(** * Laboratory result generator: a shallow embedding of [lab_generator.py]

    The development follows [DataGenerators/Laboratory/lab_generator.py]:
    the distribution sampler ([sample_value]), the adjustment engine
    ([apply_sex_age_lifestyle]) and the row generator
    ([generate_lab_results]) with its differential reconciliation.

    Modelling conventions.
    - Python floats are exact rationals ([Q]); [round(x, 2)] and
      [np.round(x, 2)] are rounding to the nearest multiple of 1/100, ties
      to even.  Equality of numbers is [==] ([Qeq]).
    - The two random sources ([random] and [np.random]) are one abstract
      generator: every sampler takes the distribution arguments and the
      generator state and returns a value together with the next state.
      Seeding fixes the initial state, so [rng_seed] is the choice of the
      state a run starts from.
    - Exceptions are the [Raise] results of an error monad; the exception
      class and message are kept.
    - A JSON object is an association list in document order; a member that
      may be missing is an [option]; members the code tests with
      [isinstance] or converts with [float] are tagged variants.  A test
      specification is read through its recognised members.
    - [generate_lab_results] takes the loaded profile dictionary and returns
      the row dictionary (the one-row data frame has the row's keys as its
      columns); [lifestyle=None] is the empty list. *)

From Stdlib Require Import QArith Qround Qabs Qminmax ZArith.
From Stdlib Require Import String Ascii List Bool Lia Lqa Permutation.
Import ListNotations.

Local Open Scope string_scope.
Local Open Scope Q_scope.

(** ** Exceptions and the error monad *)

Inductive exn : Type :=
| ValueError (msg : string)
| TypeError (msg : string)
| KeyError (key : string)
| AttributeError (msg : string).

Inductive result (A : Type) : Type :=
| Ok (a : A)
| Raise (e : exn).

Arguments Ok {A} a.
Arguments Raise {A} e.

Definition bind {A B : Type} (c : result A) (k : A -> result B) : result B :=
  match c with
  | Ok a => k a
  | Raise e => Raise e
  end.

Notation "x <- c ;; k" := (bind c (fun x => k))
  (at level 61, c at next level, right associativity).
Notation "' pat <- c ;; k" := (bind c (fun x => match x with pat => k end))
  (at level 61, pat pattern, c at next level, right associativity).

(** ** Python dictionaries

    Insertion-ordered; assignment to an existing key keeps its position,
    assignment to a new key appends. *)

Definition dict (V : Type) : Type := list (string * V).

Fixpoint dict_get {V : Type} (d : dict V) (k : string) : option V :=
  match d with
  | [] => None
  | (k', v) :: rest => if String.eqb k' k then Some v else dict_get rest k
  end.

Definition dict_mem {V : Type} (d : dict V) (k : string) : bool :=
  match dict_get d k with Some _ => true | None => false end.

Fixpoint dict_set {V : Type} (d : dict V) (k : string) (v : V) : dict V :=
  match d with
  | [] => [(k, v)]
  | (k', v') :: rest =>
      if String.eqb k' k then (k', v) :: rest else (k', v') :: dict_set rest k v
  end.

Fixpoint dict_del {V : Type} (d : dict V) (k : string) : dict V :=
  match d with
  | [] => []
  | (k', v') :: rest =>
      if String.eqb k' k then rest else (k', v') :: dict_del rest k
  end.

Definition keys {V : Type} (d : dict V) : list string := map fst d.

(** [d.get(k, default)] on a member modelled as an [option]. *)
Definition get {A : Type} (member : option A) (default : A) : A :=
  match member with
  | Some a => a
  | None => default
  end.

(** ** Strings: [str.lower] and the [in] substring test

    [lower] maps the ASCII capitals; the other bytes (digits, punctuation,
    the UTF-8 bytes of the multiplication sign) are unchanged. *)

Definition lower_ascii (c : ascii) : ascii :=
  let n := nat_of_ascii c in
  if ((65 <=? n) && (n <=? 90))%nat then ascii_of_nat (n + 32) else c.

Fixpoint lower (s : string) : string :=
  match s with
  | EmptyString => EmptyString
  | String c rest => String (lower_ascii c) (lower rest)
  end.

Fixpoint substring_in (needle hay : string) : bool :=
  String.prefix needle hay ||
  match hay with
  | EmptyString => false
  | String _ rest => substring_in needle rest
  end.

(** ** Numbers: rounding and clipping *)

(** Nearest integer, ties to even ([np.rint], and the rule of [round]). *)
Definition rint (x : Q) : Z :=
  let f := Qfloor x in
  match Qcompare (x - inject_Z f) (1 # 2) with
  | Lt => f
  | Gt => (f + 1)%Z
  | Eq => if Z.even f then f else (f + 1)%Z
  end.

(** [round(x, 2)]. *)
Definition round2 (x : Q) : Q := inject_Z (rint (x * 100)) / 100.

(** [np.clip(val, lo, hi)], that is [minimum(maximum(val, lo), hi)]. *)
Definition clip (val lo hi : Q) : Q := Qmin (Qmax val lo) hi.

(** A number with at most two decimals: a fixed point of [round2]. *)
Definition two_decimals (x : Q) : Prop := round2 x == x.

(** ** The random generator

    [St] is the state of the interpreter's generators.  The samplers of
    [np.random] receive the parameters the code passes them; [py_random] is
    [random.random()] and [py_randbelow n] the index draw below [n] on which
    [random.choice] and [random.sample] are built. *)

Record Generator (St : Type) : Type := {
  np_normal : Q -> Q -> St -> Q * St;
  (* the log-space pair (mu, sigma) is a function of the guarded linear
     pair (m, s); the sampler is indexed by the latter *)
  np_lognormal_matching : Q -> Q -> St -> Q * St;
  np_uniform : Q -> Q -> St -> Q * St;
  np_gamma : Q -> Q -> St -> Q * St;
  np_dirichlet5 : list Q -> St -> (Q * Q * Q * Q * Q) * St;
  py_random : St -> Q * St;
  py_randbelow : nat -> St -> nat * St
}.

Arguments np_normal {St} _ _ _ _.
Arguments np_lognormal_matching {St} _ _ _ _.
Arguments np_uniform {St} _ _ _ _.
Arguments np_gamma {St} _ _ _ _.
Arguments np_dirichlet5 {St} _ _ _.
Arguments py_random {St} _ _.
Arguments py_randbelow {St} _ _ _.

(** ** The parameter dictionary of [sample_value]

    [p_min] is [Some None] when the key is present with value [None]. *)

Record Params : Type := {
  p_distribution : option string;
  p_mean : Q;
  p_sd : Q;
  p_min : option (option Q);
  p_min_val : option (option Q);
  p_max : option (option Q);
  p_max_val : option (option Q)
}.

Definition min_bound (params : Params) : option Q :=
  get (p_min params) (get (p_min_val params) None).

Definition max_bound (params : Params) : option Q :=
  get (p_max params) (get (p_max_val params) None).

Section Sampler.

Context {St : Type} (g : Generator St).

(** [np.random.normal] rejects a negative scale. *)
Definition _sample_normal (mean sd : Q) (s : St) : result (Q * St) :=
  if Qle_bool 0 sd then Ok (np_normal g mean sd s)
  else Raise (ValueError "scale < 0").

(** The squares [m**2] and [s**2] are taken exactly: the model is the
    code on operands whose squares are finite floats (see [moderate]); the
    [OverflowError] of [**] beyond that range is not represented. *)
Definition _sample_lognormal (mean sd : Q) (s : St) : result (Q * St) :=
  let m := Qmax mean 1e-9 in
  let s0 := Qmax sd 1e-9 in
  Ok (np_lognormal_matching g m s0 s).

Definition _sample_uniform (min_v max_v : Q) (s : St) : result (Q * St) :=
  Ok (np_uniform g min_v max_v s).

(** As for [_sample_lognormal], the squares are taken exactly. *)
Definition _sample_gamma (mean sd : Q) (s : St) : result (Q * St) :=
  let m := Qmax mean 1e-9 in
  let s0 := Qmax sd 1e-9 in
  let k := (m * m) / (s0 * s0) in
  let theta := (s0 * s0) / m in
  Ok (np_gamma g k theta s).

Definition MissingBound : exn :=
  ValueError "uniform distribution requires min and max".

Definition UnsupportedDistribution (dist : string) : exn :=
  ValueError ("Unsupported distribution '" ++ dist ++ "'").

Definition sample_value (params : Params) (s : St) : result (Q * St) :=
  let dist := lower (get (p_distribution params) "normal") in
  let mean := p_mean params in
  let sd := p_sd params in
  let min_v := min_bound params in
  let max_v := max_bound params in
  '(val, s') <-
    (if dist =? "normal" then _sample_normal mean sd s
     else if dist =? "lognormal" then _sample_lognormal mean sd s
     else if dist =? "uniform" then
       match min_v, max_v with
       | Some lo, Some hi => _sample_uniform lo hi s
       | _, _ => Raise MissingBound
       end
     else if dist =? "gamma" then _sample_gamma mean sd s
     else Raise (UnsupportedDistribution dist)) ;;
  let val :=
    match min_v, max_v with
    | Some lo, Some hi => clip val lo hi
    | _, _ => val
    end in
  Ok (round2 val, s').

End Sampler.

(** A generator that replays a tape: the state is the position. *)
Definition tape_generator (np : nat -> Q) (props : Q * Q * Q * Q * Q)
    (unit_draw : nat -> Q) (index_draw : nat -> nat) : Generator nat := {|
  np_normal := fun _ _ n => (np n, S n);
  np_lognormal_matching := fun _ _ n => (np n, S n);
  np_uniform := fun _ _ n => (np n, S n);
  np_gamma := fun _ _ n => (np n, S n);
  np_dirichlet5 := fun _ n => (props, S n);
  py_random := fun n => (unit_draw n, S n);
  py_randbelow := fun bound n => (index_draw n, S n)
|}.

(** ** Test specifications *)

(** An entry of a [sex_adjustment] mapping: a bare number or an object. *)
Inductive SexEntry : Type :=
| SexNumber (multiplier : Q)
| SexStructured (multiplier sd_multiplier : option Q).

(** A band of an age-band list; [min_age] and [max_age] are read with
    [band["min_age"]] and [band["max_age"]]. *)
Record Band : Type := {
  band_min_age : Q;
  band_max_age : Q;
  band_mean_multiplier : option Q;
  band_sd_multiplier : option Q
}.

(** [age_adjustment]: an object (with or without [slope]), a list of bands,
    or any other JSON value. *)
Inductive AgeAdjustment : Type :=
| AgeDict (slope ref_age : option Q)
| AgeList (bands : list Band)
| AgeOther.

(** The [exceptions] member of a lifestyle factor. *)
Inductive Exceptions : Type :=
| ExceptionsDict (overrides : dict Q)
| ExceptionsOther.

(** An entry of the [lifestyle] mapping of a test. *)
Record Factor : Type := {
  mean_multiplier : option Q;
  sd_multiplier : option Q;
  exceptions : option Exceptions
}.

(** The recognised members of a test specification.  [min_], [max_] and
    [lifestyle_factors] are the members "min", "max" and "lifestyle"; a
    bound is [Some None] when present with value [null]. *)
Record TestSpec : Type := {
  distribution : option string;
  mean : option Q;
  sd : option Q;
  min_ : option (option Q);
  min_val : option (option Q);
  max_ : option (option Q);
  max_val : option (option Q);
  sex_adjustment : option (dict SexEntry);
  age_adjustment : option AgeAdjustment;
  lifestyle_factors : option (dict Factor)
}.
==
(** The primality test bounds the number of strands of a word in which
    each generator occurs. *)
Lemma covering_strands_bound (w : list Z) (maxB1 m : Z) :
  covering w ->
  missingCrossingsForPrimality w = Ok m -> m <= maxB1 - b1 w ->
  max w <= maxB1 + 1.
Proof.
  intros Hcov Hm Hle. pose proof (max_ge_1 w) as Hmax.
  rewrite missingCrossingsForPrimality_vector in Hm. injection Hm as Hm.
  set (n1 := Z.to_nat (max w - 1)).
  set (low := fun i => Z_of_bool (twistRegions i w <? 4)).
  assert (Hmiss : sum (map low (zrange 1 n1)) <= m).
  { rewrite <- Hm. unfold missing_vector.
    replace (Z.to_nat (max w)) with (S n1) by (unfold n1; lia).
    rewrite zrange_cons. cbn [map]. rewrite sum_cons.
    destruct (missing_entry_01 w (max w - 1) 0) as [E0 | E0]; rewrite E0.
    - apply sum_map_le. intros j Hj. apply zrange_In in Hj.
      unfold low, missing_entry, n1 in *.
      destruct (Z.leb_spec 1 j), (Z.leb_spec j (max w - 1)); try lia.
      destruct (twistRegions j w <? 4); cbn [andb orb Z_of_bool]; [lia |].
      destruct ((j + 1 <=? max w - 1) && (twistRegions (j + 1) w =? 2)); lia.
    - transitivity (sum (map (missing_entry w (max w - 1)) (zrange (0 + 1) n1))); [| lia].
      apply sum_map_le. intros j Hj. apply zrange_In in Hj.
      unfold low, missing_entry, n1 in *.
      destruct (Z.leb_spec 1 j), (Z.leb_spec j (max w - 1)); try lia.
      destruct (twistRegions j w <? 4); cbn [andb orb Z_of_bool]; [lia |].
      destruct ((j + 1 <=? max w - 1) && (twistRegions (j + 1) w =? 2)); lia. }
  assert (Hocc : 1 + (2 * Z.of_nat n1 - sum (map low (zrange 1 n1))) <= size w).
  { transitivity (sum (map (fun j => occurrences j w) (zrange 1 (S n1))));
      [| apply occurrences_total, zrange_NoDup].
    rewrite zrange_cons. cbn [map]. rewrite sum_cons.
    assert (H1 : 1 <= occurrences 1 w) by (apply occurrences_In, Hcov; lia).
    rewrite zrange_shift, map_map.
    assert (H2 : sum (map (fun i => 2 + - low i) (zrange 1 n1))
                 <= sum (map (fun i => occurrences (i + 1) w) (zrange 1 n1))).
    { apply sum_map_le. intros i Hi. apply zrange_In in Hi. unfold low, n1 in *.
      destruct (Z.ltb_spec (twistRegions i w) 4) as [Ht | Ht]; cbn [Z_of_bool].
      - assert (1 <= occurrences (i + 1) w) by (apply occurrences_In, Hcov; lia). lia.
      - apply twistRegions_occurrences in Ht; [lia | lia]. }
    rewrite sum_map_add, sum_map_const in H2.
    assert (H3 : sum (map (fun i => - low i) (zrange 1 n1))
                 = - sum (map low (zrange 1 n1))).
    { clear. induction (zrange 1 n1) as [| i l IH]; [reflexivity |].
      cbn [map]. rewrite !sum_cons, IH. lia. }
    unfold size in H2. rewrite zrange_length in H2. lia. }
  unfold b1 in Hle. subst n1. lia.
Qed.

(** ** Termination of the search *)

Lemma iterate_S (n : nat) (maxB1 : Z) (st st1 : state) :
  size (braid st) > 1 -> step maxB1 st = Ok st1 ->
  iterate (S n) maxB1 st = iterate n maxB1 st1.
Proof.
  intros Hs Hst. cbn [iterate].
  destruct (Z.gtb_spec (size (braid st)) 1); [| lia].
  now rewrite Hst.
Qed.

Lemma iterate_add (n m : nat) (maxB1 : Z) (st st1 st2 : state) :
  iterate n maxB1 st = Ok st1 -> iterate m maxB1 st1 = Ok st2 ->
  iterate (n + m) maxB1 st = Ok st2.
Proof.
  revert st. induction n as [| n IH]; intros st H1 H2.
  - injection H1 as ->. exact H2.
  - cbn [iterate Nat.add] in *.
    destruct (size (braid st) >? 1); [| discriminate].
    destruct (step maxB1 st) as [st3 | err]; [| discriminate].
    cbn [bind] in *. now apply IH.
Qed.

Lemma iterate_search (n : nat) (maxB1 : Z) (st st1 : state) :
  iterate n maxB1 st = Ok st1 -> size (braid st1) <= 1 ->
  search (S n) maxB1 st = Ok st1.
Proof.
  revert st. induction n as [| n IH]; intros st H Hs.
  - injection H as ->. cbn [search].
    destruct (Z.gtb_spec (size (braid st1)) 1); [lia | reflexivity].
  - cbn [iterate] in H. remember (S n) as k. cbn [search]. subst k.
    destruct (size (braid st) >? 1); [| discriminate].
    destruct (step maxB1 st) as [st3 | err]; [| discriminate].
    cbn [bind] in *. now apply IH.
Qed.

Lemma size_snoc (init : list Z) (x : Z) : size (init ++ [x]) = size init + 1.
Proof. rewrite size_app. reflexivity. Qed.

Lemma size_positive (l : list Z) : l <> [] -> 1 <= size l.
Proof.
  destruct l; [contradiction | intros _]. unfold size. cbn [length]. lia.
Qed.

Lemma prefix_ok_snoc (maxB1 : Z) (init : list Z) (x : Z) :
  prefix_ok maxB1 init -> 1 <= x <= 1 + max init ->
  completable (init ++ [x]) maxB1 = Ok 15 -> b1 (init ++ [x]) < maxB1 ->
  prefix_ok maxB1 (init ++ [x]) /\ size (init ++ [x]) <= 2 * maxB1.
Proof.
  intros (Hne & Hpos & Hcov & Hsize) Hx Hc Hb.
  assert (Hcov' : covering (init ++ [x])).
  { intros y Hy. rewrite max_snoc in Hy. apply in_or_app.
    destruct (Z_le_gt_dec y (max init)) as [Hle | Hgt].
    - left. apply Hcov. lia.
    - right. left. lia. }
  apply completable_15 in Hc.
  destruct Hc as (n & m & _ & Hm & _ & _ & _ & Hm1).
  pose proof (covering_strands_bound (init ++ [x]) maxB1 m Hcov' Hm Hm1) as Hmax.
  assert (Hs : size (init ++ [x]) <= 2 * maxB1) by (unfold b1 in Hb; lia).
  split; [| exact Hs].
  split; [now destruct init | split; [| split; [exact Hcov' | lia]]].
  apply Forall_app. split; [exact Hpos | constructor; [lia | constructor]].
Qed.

Exercise brief: Could you return exactly the stretch of the data above that starts at the line with "(** * Laboratory" and ends at the line with "generator: every sampler", both lines included?

Result:
(** * Laboratory result generator: a shallow embedding of [lab_generator.py]

    The development follows [DataGenerators/Laboratory/lab_generator.py]:
    the distribution sampler ([sample_value]), the adjustment engine
    ([apply_sex_age_lifestyle]) and the row generator
    ([generate_lab_results]) with its differential reconciliation.

    Modelling conventions.
    - Python floats are exact rationals ([Q]); [round(x, 2)] and
      [np.round(x, 2)] are rounding to the nearest multiple of 1/100, ties
      to even.  Equality of numbers is [==] ([Qeq]).
    - The two random sources ([random] and [np.random]) are one abstract
      generator: every sampler takes the distribution arguments and the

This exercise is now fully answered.